[Opening Extracted data section]

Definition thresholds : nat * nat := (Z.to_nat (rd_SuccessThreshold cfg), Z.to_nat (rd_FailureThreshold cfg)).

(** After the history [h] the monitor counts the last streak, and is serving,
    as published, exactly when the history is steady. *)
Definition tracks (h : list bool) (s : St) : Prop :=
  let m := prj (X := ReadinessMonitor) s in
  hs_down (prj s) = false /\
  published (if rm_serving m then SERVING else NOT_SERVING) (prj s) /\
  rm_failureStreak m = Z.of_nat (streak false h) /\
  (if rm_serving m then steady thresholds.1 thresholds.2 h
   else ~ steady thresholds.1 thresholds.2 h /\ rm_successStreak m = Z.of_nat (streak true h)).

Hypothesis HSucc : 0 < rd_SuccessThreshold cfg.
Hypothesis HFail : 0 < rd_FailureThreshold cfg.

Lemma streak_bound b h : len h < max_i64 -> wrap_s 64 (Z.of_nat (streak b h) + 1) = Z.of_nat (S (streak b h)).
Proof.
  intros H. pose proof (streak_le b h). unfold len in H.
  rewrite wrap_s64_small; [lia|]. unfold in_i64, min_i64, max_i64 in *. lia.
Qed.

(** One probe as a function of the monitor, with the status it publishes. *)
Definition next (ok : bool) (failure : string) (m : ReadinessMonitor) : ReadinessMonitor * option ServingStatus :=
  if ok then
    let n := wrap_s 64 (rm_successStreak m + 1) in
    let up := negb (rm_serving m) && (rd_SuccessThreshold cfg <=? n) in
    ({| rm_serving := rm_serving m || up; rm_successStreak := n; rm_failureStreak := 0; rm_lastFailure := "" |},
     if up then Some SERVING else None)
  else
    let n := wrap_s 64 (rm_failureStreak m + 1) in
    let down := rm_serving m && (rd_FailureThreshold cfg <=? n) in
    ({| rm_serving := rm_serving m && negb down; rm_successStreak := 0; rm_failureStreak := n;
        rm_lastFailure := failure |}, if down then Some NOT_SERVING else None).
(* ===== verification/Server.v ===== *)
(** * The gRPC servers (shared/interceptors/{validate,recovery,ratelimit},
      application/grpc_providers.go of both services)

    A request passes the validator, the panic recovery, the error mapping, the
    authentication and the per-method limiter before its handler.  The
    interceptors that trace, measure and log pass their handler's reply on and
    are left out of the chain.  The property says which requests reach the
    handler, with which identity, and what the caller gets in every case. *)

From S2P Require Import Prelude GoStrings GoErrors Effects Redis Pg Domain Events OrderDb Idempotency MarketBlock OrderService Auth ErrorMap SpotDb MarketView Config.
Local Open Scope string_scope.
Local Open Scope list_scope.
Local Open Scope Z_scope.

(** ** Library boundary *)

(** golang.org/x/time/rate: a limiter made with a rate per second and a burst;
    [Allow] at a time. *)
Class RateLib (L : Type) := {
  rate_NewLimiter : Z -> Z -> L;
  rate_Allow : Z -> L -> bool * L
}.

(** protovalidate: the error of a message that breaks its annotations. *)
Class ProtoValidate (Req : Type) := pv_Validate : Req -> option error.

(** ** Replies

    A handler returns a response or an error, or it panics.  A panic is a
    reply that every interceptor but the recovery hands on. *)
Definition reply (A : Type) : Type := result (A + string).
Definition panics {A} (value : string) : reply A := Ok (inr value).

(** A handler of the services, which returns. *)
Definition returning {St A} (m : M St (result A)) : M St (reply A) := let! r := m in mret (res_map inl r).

[Closing Extracted data section]
[Opening Extracted data section]

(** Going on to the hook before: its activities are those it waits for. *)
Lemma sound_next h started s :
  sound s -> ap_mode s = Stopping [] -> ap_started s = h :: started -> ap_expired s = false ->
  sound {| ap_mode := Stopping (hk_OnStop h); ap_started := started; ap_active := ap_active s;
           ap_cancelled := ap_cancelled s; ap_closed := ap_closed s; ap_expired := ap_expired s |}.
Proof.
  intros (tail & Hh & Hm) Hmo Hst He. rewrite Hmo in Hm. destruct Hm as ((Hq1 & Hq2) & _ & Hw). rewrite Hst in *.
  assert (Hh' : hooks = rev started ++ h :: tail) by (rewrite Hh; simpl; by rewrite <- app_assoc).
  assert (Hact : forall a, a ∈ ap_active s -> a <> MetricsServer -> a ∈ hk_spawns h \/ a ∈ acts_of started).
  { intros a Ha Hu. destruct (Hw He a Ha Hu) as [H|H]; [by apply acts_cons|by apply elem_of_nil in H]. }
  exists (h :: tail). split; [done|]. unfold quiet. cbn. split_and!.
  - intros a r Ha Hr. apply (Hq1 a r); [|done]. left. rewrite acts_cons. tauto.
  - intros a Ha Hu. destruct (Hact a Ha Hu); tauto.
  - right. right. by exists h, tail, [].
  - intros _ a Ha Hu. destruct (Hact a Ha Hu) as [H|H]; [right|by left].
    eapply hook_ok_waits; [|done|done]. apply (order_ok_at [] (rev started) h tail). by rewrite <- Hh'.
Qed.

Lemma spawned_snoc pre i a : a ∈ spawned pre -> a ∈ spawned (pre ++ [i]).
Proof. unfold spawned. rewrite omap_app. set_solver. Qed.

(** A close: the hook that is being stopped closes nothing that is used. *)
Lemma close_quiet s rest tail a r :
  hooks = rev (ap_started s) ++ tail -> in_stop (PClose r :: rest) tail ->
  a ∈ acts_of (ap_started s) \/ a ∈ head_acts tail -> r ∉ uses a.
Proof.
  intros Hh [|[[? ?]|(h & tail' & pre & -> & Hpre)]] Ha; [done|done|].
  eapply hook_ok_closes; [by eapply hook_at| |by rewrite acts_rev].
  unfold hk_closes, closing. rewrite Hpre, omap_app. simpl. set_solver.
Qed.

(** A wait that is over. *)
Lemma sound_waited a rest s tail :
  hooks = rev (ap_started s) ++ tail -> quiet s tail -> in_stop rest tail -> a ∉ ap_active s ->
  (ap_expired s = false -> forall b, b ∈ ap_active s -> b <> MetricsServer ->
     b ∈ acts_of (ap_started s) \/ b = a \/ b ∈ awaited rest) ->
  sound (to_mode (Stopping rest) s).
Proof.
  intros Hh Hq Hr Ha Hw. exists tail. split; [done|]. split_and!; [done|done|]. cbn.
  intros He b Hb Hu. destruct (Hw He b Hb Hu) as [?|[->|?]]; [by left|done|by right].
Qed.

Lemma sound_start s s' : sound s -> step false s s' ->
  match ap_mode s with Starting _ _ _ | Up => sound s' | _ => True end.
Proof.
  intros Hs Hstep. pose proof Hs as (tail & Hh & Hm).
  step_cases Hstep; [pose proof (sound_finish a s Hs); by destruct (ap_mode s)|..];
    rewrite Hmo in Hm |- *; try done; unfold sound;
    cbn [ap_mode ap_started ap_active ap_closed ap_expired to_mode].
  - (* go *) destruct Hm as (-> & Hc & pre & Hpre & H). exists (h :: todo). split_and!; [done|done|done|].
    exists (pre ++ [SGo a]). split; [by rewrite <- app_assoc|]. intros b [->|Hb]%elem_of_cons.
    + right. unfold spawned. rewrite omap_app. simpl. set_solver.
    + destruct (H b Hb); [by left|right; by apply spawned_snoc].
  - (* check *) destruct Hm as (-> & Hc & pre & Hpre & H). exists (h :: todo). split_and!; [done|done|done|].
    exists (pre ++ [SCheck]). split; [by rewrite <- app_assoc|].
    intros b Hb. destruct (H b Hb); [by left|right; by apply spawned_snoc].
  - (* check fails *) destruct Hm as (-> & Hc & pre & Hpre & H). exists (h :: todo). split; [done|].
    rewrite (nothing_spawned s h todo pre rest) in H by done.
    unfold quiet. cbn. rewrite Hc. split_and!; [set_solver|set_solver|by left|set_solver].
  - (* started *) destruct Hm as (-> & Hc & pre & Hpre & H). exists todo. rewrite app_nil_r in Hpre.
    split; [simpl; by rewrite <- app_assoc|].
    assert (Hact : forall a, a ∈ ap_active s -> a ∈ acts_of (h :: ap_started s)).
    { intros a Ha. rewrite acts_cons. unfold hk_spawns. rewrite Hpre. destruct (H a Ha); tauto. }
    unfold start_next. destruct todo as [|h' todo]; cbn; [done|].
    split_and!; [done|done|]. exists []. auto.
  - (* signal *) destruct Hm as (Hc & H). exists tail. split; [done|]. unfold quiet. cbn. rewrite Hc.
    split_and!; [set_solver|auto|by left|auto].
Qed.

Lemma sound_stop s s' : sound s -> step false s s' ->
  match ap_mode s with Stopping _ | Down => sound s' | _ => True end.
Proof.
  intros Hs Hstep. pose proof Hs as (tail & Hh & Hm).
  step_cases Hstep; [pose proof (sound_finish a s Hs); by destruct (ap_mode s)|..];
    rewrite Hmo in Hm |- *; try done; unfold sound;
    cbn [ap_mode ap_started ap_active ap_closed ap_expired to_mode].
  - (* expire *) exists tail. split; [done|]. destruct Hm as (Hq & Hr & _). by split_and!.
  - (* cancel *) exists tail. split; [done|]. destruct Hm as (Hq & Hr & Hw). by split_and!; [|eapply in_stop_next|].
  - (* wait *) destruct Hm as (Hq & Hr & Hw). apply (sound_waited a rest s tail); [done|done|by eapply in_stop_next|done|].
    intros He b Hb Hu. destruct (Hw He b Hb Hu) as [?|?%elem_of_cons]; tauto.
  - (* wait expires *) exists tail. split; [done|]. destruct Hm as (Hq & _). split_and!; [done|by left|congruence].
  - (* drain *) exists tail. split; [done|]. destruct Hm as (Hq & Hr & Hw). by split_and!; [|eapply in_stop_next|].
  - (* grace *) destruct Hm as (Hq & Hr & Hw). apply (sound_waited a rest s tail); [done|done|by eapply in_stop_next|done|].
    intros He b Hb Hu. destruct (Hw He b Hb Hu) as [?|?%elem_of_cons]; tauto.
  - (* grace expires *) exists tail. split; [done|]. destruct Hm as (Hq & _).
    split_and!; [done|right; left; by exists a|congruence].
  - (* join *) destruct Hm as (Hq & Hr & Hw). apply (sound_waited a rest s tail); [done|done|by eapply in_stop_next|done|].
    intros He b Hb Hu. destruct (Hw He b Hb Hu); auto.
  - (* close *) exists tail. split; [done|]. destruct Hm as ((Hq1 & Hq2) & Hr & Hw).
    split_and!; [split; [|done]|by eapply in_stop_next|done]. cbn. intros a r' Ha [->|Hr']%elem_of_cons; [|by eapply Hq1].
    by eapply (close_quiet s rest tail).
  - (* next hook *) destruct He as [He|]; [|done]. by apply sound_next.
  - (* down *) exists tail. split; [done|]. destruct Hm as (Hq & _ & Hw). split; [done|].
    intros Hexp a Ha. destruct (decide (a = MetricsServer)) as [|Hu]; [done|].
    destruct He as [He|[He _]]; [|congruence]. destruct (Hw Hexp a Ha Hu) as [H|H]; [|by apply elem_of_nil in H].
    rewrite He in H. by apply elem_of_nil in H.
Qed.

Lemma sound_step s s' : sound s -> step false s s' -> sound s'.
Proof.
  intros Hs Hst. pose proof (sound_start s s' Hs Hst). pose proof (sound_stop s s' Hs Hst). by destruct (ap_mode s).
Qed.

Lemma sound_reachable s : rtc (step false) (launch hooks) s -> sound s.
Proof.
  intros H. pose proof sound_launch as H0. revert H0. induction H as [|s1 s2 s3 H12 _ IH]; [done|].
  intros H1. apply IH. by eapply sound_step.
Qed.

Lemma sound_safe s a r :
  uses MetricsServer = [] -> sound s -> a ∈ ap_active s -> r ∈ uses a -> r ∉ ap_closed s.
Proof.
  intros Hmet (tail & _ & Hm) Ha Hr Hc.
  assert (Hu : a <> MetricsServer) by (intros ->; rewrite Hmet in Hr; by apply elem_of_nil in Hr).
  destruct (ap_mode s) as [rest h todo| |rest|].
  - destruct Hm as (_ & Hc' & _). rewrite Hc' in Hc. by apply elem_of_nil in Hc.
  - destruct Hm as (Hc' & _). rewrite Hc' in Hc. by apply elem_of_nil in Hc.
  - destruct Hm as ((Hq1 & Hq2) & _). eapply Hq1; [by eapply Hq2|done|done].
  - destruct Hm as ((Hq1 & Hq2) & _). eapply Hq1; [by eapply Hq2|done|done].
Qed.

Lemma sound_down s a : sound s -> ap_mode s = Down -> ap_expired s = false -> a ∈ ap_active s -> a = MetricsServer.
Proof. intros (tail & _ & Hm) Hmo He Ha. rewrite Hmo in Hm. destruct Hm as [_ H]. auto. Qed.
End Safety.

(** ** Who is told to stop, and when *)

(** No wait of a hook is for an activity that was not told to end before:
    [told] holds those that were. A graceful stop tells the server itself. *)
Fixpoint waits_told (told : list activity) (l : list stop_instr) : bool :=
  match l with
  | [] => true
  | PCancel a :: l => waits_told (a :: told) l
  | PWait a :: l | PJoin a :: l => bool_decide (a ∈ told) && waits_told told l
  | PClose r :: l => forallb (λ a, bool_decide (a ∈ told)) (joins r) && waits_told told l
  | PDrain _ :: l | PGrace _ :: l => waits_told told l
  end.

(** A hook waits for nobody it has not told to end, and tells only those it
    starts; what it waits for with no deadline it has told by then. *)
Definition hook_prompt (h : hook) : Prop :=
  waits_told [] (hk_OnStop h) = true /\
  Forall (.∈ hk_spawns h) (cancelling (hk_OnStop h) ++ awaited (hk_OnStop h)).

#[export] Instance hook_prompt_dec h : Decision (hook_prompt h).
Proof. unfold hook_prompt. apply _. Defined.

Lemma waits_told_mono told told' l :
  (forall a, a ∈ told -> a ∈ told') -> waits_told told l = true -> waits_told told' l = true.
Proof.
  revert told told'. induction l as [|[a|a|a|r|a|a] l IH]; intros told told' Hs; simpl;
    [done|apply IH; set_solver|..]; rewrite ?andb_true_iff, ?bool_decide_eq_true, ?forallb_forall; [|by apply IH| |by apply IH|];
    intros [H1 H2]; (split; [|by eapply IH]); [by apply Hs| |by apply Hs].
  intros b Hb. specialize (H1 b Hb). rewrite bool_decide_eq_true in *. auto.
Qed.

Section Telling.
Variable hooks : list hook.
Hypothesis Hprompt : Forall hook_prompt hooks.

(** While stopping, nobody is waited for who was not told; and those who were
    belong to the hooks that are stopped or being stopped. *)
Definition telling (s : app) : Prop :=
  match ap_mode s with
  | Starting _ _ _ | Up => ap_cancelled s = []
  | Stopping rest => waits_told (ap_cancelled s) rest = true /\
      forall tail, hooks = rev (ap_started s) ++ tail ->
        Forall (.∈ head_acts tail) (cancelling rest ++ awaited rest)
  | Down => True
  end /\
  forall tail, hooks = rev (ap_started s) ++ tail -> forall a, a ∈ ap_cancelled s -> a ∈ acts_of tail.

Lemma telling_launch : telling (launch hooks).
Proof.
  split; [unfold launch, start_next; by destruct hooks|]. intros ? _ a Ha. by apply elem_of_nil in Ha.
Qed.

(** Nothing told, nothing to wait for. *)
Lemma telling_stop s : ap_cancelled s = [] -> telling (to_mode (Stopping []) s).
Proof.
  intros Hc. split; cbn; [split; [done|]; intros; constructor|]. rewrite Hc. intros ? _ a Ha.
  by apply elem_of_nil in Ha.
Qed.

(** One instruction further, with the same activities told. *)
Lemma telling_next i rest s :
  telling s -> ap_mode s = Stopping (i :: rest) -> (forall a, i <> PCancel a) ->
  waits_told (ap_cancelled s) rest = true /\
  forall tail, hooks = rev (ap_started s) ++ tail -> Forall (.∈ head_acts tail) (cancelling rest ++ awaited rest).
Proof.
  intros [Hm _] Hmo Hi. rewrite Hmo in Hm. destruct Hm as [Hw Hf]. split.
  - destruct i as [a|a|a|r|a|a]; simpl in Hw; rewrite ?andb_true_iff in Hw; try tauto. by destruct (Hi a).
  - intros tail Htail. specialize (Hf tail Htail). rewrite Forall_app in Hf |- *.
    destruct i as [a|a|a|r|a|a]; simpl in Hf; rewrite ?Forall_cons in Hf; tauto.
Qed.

[Closing Extracted data section]
[Opening Extracted data section]

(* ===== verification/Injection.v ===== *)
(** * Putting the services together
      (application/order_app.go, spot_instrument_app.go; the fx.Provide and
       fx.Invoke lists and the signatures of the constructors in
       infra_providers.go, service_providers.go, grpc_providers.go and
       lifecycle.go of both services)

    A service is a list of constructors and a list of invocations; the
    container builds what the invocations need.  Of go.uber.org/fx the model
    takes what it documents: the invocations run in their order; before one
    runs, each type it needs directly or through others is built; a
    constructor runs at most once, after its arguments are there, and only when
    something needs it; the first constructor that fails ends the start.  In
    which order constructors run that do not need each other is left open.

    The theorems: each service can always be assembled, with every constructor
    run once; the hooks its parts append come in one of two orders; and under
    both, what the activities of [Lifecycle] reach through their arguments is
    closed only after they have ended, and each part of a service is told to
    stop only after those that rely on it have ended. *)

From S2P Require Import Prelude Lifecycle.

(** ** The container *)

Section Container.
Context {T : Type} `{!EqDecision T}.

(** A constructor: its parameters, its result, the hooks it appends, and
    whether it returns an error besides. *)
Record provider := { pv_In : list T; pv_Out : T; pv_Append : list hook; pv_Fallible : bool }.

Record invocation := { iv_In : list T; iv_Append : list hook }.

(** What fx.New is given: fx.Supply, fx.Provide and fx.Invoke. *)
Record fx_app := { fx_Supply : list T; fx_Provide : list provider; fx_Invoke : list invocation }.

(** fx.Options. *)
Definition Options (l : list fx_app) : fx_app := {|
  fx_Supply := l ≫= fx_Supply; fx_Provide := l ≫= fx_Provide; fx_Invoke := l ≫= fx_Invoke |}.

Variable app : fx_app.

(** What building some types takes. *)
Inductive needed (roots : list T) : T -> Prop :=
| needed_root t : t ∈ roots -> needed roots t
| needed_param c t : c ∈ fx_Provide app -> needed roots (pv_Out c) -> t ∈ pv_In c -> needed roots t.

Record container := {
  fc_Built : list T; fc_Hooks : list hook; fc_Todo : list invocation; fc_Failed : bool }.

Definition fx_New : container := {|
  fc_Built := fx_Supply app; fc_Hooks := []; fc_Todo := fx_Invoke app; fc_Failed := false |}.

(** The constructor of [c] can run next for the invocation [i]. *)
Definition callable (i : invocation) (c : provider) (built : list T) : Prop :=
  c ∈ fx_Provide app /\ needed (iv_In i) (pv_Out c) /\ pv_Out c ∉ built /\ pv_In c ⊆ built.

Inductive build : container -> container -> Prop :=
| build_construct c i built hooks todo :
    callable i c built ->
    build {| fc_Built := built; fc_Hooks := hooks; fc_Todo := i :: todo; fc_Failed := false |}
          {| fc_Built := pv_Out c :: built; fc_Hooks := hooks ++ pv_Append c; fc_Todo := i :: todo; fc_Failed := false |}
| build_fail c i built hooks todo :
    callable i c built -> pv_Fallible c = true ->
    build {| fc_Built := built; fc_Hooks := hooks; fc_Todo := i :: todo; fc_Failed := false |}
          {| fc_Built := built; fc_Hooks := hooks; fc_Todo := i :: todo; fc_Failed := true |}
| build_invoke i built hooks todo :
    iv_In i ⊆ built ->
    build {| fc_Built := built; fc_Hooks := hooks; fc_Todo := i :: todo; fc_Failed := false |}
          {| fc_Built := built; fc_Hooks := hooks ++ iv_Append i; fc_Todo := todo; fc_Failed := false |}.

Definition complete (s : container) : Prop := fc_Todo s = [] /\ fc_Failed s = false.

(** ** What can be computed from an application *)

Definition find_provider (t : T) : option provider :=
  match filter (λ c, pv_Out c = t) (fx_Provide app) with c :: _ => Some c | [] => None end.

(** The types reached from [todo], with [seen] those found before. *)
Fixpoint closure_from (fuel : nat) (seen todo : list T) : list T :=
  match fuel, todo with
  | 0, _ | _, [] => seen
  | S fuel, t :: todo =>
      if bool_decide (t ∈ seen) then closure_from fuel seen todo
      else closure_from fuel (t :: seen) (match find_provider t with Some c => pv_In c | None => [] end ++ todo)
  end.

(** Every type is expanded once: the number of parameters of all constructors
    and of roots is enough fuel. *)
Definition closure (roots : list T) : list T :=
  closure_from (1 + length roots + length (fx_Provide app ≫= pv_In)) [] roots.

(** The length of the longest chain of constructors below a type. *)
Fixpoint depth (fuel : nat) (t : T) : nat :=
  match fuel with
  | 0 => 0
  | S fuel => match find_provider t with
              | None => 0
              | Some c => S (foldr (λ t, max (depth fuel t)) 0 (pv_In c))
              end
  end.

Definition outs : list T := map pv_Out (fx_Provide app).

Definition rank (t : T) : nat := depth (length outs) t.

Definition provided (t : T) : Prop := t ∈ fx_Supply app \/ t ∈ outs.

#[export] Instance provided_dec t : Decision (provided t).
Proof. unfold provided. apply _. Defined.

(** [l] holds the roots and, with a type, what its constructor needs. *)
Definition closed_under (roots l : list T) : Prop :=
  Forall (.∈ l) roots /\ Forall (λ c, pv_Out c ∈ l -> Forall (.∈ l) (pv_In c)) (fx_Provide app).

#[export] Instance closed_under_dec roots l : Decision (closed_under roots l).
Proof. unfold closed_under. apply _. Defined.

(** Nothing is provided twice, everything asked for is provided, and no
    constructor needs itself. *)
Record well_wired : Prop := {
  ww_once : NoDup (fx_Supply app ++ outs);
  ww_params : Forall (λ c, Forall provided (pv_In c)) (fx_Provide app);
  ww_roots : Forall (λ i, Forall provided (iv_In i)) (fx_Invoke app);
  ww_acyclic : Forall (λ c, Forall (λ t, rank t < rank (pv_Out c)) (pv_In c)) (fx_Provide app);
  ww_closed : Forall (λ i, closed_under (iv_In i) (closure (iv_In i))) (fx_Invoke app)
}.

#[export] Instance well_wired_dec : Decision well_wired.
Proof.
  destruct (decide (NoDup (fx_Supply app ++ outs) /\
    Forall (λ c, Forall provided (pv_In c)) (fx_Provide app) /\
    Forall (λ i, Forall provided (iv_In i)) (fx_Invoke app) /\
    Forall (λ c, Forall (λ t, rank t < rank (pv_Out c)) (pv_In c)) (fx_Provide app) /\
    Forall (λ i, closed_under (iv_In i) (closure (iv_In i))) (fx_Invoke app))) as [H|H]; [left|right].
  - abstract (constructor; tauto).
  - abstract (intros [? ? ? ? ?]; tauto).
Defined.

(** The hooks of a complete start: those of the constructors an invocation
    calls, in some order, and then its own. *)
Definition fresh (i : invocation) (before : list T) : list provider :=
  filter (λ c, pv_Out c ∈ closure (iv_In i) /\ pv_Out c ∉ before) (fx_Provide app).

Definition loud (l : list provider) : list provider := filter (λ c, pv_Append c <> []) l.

[Closing Extracted data section]

Only the lines containing "takes" are needed; pull them out of the listing.

    takes what it documents: the invocations run in their order; before one
(** What building some types takes. *)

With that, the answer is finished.